Scenario: A system administrator is manually entering a numeric value into a configuration file using a text editor.
Filter/Exclusion: Exclude events where the source is a known configuration management tool (e.g., vim, nano, or sed) or where the process is associated with a system admin account.
Scenario: A scheduled job runs a script that generates a numeric string as part of log file rotation or backup processes.

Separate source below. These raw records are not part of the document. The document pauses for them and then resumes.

(* ===== verification/ParserDataSpec.v ===== *)
(** The texts of data: what is printed is parsed again, for values without doubles, durations,
    times and addresses, whose texts depend on functions outside of the repository. *)

From Stdlib Require Import Ascii String.
From S2P Require Import Prelude Coding Strings Data Ip DataOps DataRecord Parser ParserNumeric ParserVast ParserVastSpec ParserTime ParserData.
#[local] Open Scope parser_scope.

(** ** Failure, for parsers with attributes *)

Section failure.
Context {A B : Type} (p p' : parser A) (q : parser B).
Lemma fails_eq f f' : p f = failed f' → fails p f.
Proof. by exists f'. Qed.
Lemma fails_sequence_left f : fails p f → fails (p >> q) f.
Proof. intros [f' H]. eexists. eapply sequence_failed_left; eauto. Qed.
Lemma fails_sequence_right f a f1 : p f = parsed a f1 → fails q f1 → fails (p >> q) f.
Proof. intros H [f' H']. eexists. eapply sequence_failed_right; eauto. Qed.
Lemma fails_action (g : A → B) f : fails p f → fails (p ->* g) f.
Proof. intros [f' H]. eexists. by eapply action_failed. Qed.
Lemma fails_guard (g : A → option B) f : fails p f → fails (guard_parser p g) f.
Proof. intros [f' H]. unfold guard_parser. exists f'. by rewrite H. Qed.
Lemma fails_plus f : fails p f → fails (plus_parser p) f.
Proof. intros [f' H]. unfold plus_parser. exists f'. by rewrite H. Qed.
Lemma fails_list f : fails p f → fails (list_parser p q) f.
Proof. intros [f' H]. unfold list_parser. exists f'. by rewrite H. Qed.
Lemma choice_right_fails f a f' : fails p f → p' f = parsed a f' → (p <|> p') f = parsed a f'.
Proof. intros [f1 H] H'. by eapply choice_right. Qed.
Lemma maybe_fails `{!Restoring p} a f : fails p f → maybe_parser p a f = parsed a f.
Proof. intros H%fails_restoring; [|done]. unfold maybe_parser. by rewrite H. Qed.
End failure.
Lemma fails_seqleft {A} (p : parser A) (q : parser unit) f : fails p f → fails (p >>- q) f.
Proof. intros H. apply fails_action. by apply fails_sequence_left. Qed.
Lemma fails_seqleft_right {A} (p : parser A) (q : parser unit) f a f1 : p f = parsed a f1 → fails q f1 → fails (p >>- q) f.
Proof. intros H H'. apply fails_action. by eapply fails_sequence_right. Qed.
Lemma fails_seqright {A} (p : parser unit) (q : parser A) f : fails p f → fails (p ->> q) f.
Proof. intros H. apply fails_action. by apply fails_sequence_left. Qed.
Lemma fails_seqright_right {A} (p : parser unit) (q : parser A) f f1 : p f = parsed tt f1 → fails q f1 → fails (p ->> q) f.
Proof. intros H H'. apply fails_action. by eapply fails_sequence_right. Qed.
#[export] Hint Resolve fails_sequence_left fails_action fails_guard fails_plus fails_list fails_seqleft fails_seqright fails_ignore : outcomedb.

(** *** Characters and literals *)

Lemma fails_chr c f : starts_not (N.eqb (code c)) f → fails (chr c) f.
Proof. intros H. eexists. by apply chr_failed. Qed.
Lemma fails_class test f : starts_not test f → fails (char_class_parser test) f.
Proof. intros H. eexists. by apply char_class_failed. Qed.
Lemma fails_lit s f : starts_with f (codes s) = false → fails (lit s) f.
Proof. intros H. exists f. unfold lit, literal_parser. by rewrite literal_loop_spec, H. Qed.

(** A loop over a parser that reads the characters of a class. *)
Lemma plus_class (p : parser N) test cs f : (∀ f, p f = char_class_parser test f) → cs ≠ [] → Forall (λ c, test c = true) cs → starts_not test f →
  plus_parser p (cs ++ f) = parsed cs f.
Proof.
  intros Hp Hne Hcs Hf. assert (∀ fuel f xs, kleene_loop fuel p f xs = kleene_loop fuel (char_class_parser test) f xs) as Hl.
  { intros fuel. induction fuel as [|fuel IH]; intros f' xs; cbn [kleene_loop]; [done|]. rewrite Hp. destruct (char_class_parser test f'); [apply IH|done|done]. }
  unfold plus_parser. destruct Hcs as [|c cs Hc Hcs]; [done|]. rewrite Hp. cbn [app char_class_parser]. rewrite Hc, Hl.
  rewrite (kleene_loop_class _ _ cs f [c]) by (done || rewrite length_app; lia). done.
Qed.

(** No name is in front. *)
Definition no_prefix {A} (names : list (string * A)) (f : list N) : bool := forallb (λ x, negb (starts_with f (codes x.1))) names.
Lemma fails_names {A} (names : list (string * A)) f : no_prefix names f = true → fails (names_parser names) f.
Proof.
  destruct names as [|[s a] names]; [by exists f|]. unfold no_prefix. cbn [forallb]. intros [Hs Hn]%andb_true_iff. apply negb_true_iff in Hs.
  unfold names_parser. assert (fails (lit s ->* λ _, a) f) as H by (by apply fails_action, fails_lit). revert H. generalize (lit s ->* λ _, a) as p.
  induction names as [|[s' a'] names IH]; intros p Hp; [done|]. cbn [forallb] in Hn. apply andb_true_iff in Hn as [Hs' Hn]. cbn [foldl]. apply (IH Hn).
  apply fails_choice; [done|]. apply fails_action, fails_lit. by apply negb_true_iff.
Qed.

(** *** White space *)

Fixpoint skip_spaces (f : list N) : list N := match f with c :: f' => if isspace c then skip_spaces f' else f | [] => [] end.
Lemma skip_spaces_split f : ∃ k, f = k ++ skip_spaces f ∧ Forall (λ c, isspace c = true) k ∧ starts_not isspace (skip_spaces f).
Proof.
  induction f as [|c f (k & Hk & Hs & Hn)]; [by exists []|]. cbn. destruct (isspace c) eqn:E; [|by exists []].
  exists (c :: k). split; [by rewrite Hk at 1|]. split; [by constructor|done].
Qed.
Lemma ws_spec f : ws f = parsed tt (skip_spaces f).
Proof.
  destruct (skip_spaces_split f) as (k & Hk & Hs & Hn). unfold ws, kleene_parser, space. apply (ignore_parsed _ _ k). rewrite Hk at 2.
  apply kleene_loop_class; [done|done|]. apply (f_equal (@List.length N)) in Hk. rewrite length_app in Hk. lia.
Qed.
Lemma skip_spaces_none f : starts_not isspace f → skip_spaces f = f.
Proof. destruct f as [|c f]; [done|]. cbn. by intros ->. Qed.

(** *** Numbers *)

Definition no_sign_digit (f : list N) : Prop := starts_not (λ c, isdigit c || (c =? code "+") || (c =? code "-")) f.
Lemma fails_integral T n m f : (0 < m)%nat → no_sign_digit f → fails (integral_parser.parse T n m decimal) f.
Proof.
  intros Hm Hf. unfold fails, integral_parser.parse. destruct f as [|c f]; [by eexists|]. unfold no_sign_digit, starts_not in Hf.
  apply orb_false_iff in Hf as [[Hd Hp]%orb_false_iff Hn]. unfold integral_parser.dispatch, integral_parser.parse_pos, integral_parser.accumulate.
  assert (integral_parser.parse_sign (c :: f) = (false, c :: f)) as -> by (cbv beta iota delta [integral_parser.parse_sign]; by rewrite Hn, Hp).
  assert (∀ g, integral_parser.accumulate_loop decimal g n (c :: f) 0 0 = (c :: f, 0%Z, 0%nat)) as E.
  { intros g. destruct n; [done|]. cbn [integral_parser.accumulate_loop]. change (integral_parser.is_digit decimal c) with (isdigit c). by rewrite Hd. }
  rewrite E. rewrite bool_decide_eq_false_2 by lia. destruct (is_signed T); by eexists.
Qed.
#[export] Hint Resolve fails_class fails_chr : outcomedb.

(** Hex digits without a colon behind them are no address. *)
Section no_address.
Import ip_address_parser.
Context (g t : list N) (Hg : Forall (λ c, hex.isxdigit c = true) g) (Ht : no_xdigit t).
Lemma junction_text op (mk : list expression → expression) xs : op ≠ logical_not → (∀ x y xs, to_expr (x, (λ e, (op, e)) <$> y :: xs) = mk (x :: y :: xs)) →
  (2 <= List.length xs)%nat → Forall (λ x, ∃ s, expression_printer print_data x = Some s ∧ group_reads x s) xs →
  ∃ texts, mapM (expression_printer print_data) xs = Some texts ∧ body_reads (mk xs) (join_printed (separator op) texts).
Proof.
  intros Hop Hmk Hl Hx. destruct (mapM_texts (expression_printer print_data) group_reads xs) as (texts & Ht & Hr); [by eapply list.Forall_impl; [exact Hx|]|].
  exists texts. split; [exact Ht|]. destruct Hr as [|x s xs texts Hx0 Hr]; [cbn in Hl; lia|]. destruct xs as [|y xs]; [cbn in Hl; lia|].
  rewrite <- Hmk. apply body_text; [done|]. by constructor.
Qed.
(** The text of an expression below a negation. *)
Definition operand_reads (e : expression) (s : list N) : Prop :=
  match e with
  | conjunction _ | disjunction _ => ∃ b, s = parenthesized b ∧ body_reads e b
  | _ => ∀ f, expr_follow f → pred_expr p d (s ++ f) = parsed e f ∧ starts_not isspace (s ++ f)
  end.
Lemma group_negation e s : group_reads e s → operand_reads e s → group_reads (negation e) (codes "! " ++ s).
Proof. intros (Hne & _) H. destruct e; try by apply group_negated_predicate. all: destruct H as (b & -> & Hb); by apply group_negated_junction. Qed.

(** What is printed is parsed. *)
Lemma expression_operand e : expr_ok e → ∃ s, expression_printer print_data e = Some s ∧ group_reads e s ∧ (match e with negation _ => True | _ => operand_reads e s end).
Proof.
  assert (∀ op mk xs, op ≠ logical_not → (∀ x y xs, to_expr (x, (λ e, (op, e)) <$> y :: xs) = mk (x :: y :: xs)) →
    Forall (λ x, expr_ok x → ∃ s, expression_printer print_data x = Some s ∧ group_reads x s ∧ (match x with negation _ => True | _ => operand_reads x s end)) xs →
    (2 <= List.length xs)%nat ∧ foldr (λ x Q, expr_ok x ∧ Q) True xs →
    ∃ texts, mapM (expression_printer print_data) xs = Some texts ∧ body_reads (mk xs) (join_printed (separator op) texts)) as Hj.
  { intros op mk xs Hop Hmk IH [Hl Hx]. rewrite foldr_Forall in Hx. apply junction_text; [done..|]. rewrite list.Forall_forall in *. intros x Hin.
    destruct (IH x Hin (Hx x Hin)) as (s & Hs & Hg & _). by exists s. }
  induction e as [|xs IH|xs IH|x IH|x] using expression_ind'; intros He; cbn [expr_ok] in He; [done|..].
  - destruct (Hj logical_and conjunction xs ltac:(done) to_expr_and IH He) as (texts & Ht & Hb).
    eexists. split; [cbn [expression_printer]; by rewrite Ht|]. split; [by apply group_parenthesized|by eexists].
  - destruct (Hj logical_or disjunction xs ltac:(done) to_expr_or IH He) as (texts & Ht & Hb).
    eexists. split; [cbn [expression_printer]; by rewrite Ht|]. split; [by apply group_parenthesized|by eexists].
  - destruct He as [Hx He]. destruct (IH He) as (s & Hs & Hg & Ho). eexists. split; [cbn [expression_printer]; by rewrite Hs|]. split; [|done].
    apply group_negation; [done|]. by destruct x.
  - destruct (group_predicate x He) as (s & Hs & Hg & Hp). by exists s.
Qed.
Lemma expression_operands es : Forall expr_ok es → ∃ texts, mapM (expression_printer print_data) es = Some texts ∧ Forall2 group_reads es texts.
Proof.
  intros He. apply mapM_texts. eapply list.Forall_impl; [exact He|]. intros e (s & Hs & Hg & _)%expression_operand. by exists s.
Qed.
Lemma chain_parsed e ys : expr_ok e → Forall (λ y, y.1 ≠ logical_not ∧ expr_ok y.2) ys →
  ∃ s texts, expression_printer print_data e = Some s ∧ mapM (expression_printer print_data) ys.*2 = Some texts ∧
    parse_all (make_expression_parser p d) (s ++ chain_text ys texts) = Some (to_expr (e, ys)).
Proof.
  intros He Hys. destruct (expression_operand e He) as (s & Hs & Hg & _). destruct (expression_operands ys.*2) as (texts & Ht & Hr); [by apply list.Forall_fmap; eapply list.Forall_impl; [exact Hys|intros y [_ H]]|].
  exists s, texts. split; [done|]. split; [done|]. unfold parse_all, make_expression_parser.
  pose proof (chain_reads e s ys texts (S (List.length (s ++ chain_text ys texts))) [] Hg) as H. rewrite !app_nil_r in H. rewrite H; [done| |by left|lia].
  assert (Forall2 (λ y t, group_reads y.2 t) ys texts) as Hr' by (exact (proj1 (Forall2_fmap_l _ _ _ _) Hr)). clear -Hr' Hys. induction Hr' as [|y t zs ts Hy _ IH]; [constructor|]. apply list.Forall_cons in Hys as [[Hop _] Hys]. constructor; [by split|auto].
Qed.
Lemma expression_text e : expr_ok e → ∃ s, expression_printer print_data e = Some s ∧ parse_all (make_expression_parser p d) s = Some e.
Proof.
  intros He. destruct (chain_parsed e [] He ltac:(constructor)) as (s & texts & Hs & [= <-] & Hp). exists s. split; [done|]. unfold chain_text in Hp. cbn [zip_with concat] in Hp.
  by rewrite app_nil_r in Hp.
Qed.
End expression.

(** ** Predicates: metadata, fields, basic types and data are read back as operands *)

(** What follows an operand: an operation, or what follows the predicate. *)
Definition operation_text (op : relational_operator) (r : list N) : list N := codes " " ++ operator_name op ++ codes " " ++ r.
Definition operand_follow (f : list N) : Prop := (∃ op r, f = operation_text op r) ∨ expr_follow f.
Definition is_field_char (c : N) : bool := isalnum c || (c =? code "_") || (c =? code "-") || (c =? code ":").
Lemma follow_cases (P : list N → Prop) f : operand_follow f → (∀ op r, P (operation_text op r)) → P [] →
  (∀ r, P (codes ")" ++ r)) → (∀ r, P (codes " && " ++ r)) → (∀ r, P (codes " || " ++ r)) → P f.
Proof. intros [(op & r & ->)|[->|[[r ->]|[[r ->]|[r ->]]]]]; auto. Qed.
Lemma follow_data f : operand_follow f → data_ends f = true ∧ starts_not (λ c, is_field_char c || (c =? code ".")) f.
Proof. intros Hf. pattern f. apply (follow_cases _ f Hf); [intros []|..]; intros; by split; vm_compute. Qed.

(** ** Fields *)

Lemma field_char_class f : field_char f = char_class_parser is_field_char f.
Proof.
  destruct f as [|c f]; [done|]. unfold field_char, choice_parser, alnum, char_parser, char_class_parser, is_field_char.
  rewrite (N.eqb_sym (code "_")), (N.eqb_sym (code "-")), (N.eqb_sym (code ":")). destruct (isalnum c), (c =? code "_"), (c =? code "-"), (c =? code ":"); done.
Qed.
Definition piece_ok (k : list N) : Prop := k ≠ [] ∧ Forall (λ c, is_field_char c = true) k.
Definition dotted_pieces (ks : list (list N)) : list N := concat ((λ k, code "." :: k) <$> ks).
Lemma join_pieces k ks : join (k :: ks) [code "."] = k ++ dotted_pieces ks.
Proof.
  unfold join, dotted_pieces. revert k. induction ks as [|x ks IH]; intros k; cbn [foldl fmap list_fmap concat]; [by rewrite app_nil_r|].
  rewrite IH, <- !app_assoc. done.
Qed.
Lemma piece_text k f : piece_ok k → starts_not is_field_char f → plus_parser field_char (k ++ f) = parsed k f.
Proof. intros [Hne Hk] Hf. by apply (plus_class _ is_field_char); [apply field_char_class|..]. Qed.
Lemma pieces_follow ks f : starts_not (λ c, is_field_char c || (c =? code ".")) f → starts_not is_field_char (dotted_pieces ks ++ f).
Proof. destruct ks as [|k ks]; [|done]. destruct f as [|c f]; [done|]. cbn. by intros [H _]%orb_false_iff. Qed.
Lemma pieces_loop fuel ks f acc : Forall piece_ok ks → starts_not (λ c, is_field_char c || (c =? code ".")) f → (List.length ks < fuel)%nat →
  list_loop fuel (plus_parser field_char) (chr ".") (dotted_pieces ks ++ f) acc = parsed (acc ++ ks) f.
Proof.
  intros Hk Hf. revert fuel acc. induction Hk as [|k ks Hk _ IH]; intros [|fuel] acc Hl; try (cbn in Hl; lia); cbn [list_loop].
  - unfold dotted_pieces. cbn [fmap list_fmap concat app]. rewrite chr_failed; [by rewrite app_nil_r|]. destruct f as [|c f]; [done|]. cbn in Hf |- *.
    apply orb_false_iff in Hf as [_ H]. by rewrite N.eqb_sym.
  - change (dotted_pieces (k :: ks)) with (code "." :: (k ++ dotted_pieces ks)). cbn [app]. rewrite chr_parsed, <- app_assoc, piece_text by (done || by apply pieces_follow).
    cbn [List.length] in Hl. rewrite IH by lia. by rewrite <- app_assoc.
Qed.
Lemma field_text k ks f : piece_ok k → Forall piece_ok ks → starts_not (λ c, (c =? code ":") || (c =? code "-")) k →
  starts_not (λ c, is_field_char c || (c =? code ".")) f → field_parser (join (k :: ks) [code "."] ++ f) = parsed (k :: ks) f.
Proof.
  intros Hk Hks Hs Hf. rewrite join_pieces, <- app_assoc. unfold field_parser. eapply sequence_right_parsed.
  - unfold not_parser. assert (fails (chr ":" <|> chr "-") (k ++ dotted_pieces ks ++ f)) as [f1 ->]; [|done].
    destruct Hk as [Hne _], k as [|c k]; [done|]. cbn [starts_not] in Hs. apply orb_false_iff in Hs as [H1 H2]. apply fails_choice; apply fails_chr; cbn [app starts_not]; by rewrite N.eqb_sym.
  - unfold list_parser. rewrite piece_text by (done || by apply pieces_follow). apply (pieces_loop _ ks f [k]); [done..|].
    rewrite length_app. unfold dotted_pieces. clear. induction ks as [|x ks IH]; cbn [fmap list_fmap concat List.length] in *; [lia|]. rewrite length_app. cbn [List.length]. lia.
Qed.

(** How a field begins that is not read as data: neither like a number, an address or a hex digit,
    nor like a word of the data. *)
Definition word_start (k : list N) : bool :=
  match k with
  | c :: k => existsb (N.eqb c) (codes "ghjklmopqrsuvwxyzGHJKLMOPQRSUVWXYZ")
      || (existsb (N.eqb c) (codes "intINT") && match k with c' :: _ => negb (existsb (N.eqb c') (codes "nNaAiIoOrR")) | [] => false end)
  | [] => false
  end.
Lemma existsb_code c cs : existsb (N.eqb c) cs = true → c ∈ cs.
Proof. intros (x & Hx & ->%N.eqb_eq)%existsb_exists. by apply list_elem_of_In. Qed.
Lemma starts_with_head c f (x : ascii) s : (c =? code x) = false → starts_with (c :: f) (codes (String x s)) = false.
Proof. intros H. change (codes (String x s)) with (code x :: codes s). cbn [starts_with]. by rewrite H. Qed.
Lemma starts_with_second c c' f (x x' : ascii) s : (c' =? code x') = false → starts_with (c :: c' :: f) (codes (String x (String x' s))) = false.
Proof. intros H. change (codes (String x (String x' s))) with (code x :: code x' :: codes s). cbn [starts_with]. rewrite H. by destruct (c =? code x). Qed.

(** ** Basic types *)

Definition basic_types : list type := [t_bool; t_int64; t_uint64; t_double; t_duration; t_time; t_string; t_ip; t_subnet].
(** What follows a type: no part of a name, and behind white space neither an attribute nor an
    operation on records. *)
Definition type_follow (f : list N) : Prop := starts_not is_identifier_char f ∧
  ∃ f', skp f = parsed tt f' ∧ skp f' = parsed tt f' ∧ (∀ t e, fails (algebra_parser t e) f') ∧ starts_not (N.eqb (code "#")) f'.
Ltac follow_types := let t := fresh "t" in let e := fresh "e" in split; [reflexivity|]; eexists; split; [reflexivity|]; split; [reflexivity|]; split; [intros t e; eexists; reflexivity|reflexivity].
Lemma follow_type f : operand_follow f → type_follow f.
Proof. intros Hf. pattern f. apply (follow_cases _ f Hf); [intros []; intros|..]; intros. all: follow_types. Qed.

Lemma attributes_end f f' : skp f = parsed tt f' → starts_not (N.eqb (code "#")) f' → attr_list f = parsed [] f.
Proof.
  intros Hs Hf. unfold attr_list, kleene_parser. cbn [kleene_loop]. assert (fails (skp ->> attr) f) as H.
  { eapply fails_seqright_right; [exact Hs|]. unfold attr. apply fails_sequence_left, fails_seqright. by apply fails_chr. }
  by rewrite (fails_restoring (skp ->> attr) f H).
Qed.
(** A type whose text is a name, where no rule reads more. *)
Lemma basic_type_text t f : t ∈ basic_types → type_follow f → ∃ l, legacy_type_parser (type_text t ++ f) = parsed l f ∧ ∀ sort, from_legacy_type sort l = t.
Proof.
  intros Ht (Hi & f' & Hs & Hs' & Ha & Hh).
  assert (∃ l, key_ok (type_text t) ∧ (∀ f, names_parser basic_names (type_text t ++ f) = parsed l f) ∧ starts_with (type_text t ++ f) (codes "record") = false ∧
    ∀ sort, from_legacy_type sort (plain_legacy l) = t) as (l & Hk & Hn & Hr & Hl).
  { unfold basic_types in Ht. apply list_elem_of_In in Ht. cbn in Ht.
    repeat (destruct Ht as [<-|Ht]; [eexists; split; [by split; [|repeat constructor]|]; split; [intros f0; reflexivity|]; by split|]). done. }
  exists (plain_legacy l). split; [|exact Hl]. unfold legacy_type_parser. cbn [rules]. destruct (rules _) as [q e]. cbn [fst]. unfold type_parser.
  apply (action_parsed _ (λ x, update_attributes x.2 x.1) _ (plain_legacy l, [])). eapply sequence_parsed; [|by eapply attributes_end]. do 5 apply choice_left. apply choice_right_fails.
  - unfold legacy_type_expr_parser. apply fails_action. eapply fails_sequence_right.
    + eapply sequence_left_parsed; [|exact Hs]. unfold algebra_operand_parser, algebra_leaf_parser. apply choice_left. apply choice_right_fails.
      * unfold legacy_record_type_parser. apply fails_action. do 2 apply fails_seqleft. do 1 apply fails_seqright. do 2 apply fails_seq_left. by apply fails_lit.
      * apply action_parsed. by apply identifier_text.
    + apply fails_plus. eapply fails_seqright_right; [exact Hs'|]. apply Ha.
  - apply action_parsed. eapply sequence_left_parsed; [apply Hn|]. unfold and_parser, not_parser. by rewrite identifier_char_fails.
Qed.
(** * PyDebFlow: the simulation drivers of [run_simulation.py]

    A shallow embedding of the two drivers [run_synthetic_test] and
    [run_dem_simulation]: the construction of the flow parameters and of the
    initial state, the post-processing of the solver's output sequence into
    [SimulationResults], and the summary statistics.

    numpy's [float64] is IEEE 754 binary64, which is Rocq's primitive type
    [float]; every arithmetic operation below is the correctly rounded
    binary64 one, NaN and signed zeros included.  A two-dimensional array is
    a list of rows, its extents are [nat], and the other Python integers are
    [Z].  What a driver prints, plots or writes to disk is left out: the
    model keeps the values that are computed. *)

From stdpp Require Import base option list strings gmap.
From Stdlib Require Import ZArith Floats Lia.
From Stdlib Require Uint63.
(** * PaSGAL: sequence-to-graph local alignment

    A shallow embedding of [src/include/align.hpp], [align_vectorized.hpp]
    and [graphLoad.hpp], and the properties of the alignment pipeline
    proved on it.

    Conventions
    - Scores are integers ([Z]).  Vertex ids, rows and columns are [nat];
      where the source mixes them with [size_t] arithmetic the wrap-around
      is written out.
    - [base_types.hpp] (the [SCORE] constants and [BestScoreInfo]) is not
      among the sources: the four constants are a parameter [sc : SCORE].
      [align.hpp] subtracts [mismatch], [ins] and [del]; the vector
      kernels of [align_vectorized.hpp] add them.  Each theorem states the
      sign conditions it needs. *)

From Stdlib Require Import ZArith Lia Ascii String DecimalString DecimalNat.
From stdpp Require Import base tactics option list numbers sets sorting.

Local Open Scope Z_scope.

(** * Part I: the embedding *)

(** ** Score constants and the reference graph *)

(** [SCORE::match], [SCORE::mismatch], [SCORE::ins], [SCORE::del]. *)
Record SCORE := {
  score_match : Z;
  score_mismatch : Z;
  score_ins : Z;
  score_del : Z
}.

Filter/Exclusion: Exclude events where the process name matches a known backup or log management tool (e.g., logrotate, rsync, or cron).
Scenario: A developer is using a command-line tool like grep or awk to process numeric data in log files.
Filter/Exclusion: Exclude events where the command line includes grep, awk, or sed, or where the process is associated with a development environment.
Scenario: A database administrator is executing a query that returns numeric results, such as a count or a numeric ID.
Filter/Exclusion: Exclude events where the process is associated with a database management system (e.g., mysql, postgres, or sqlcmd).
Scenario: A network monitoring tool like tcpdump or Wireshark is capturing numeric values in packet payloads.
Filter/Exclusion: Exclude events where the process is associated with a network analysis tool (e.g., tcpdump, tshark, or Wireshark).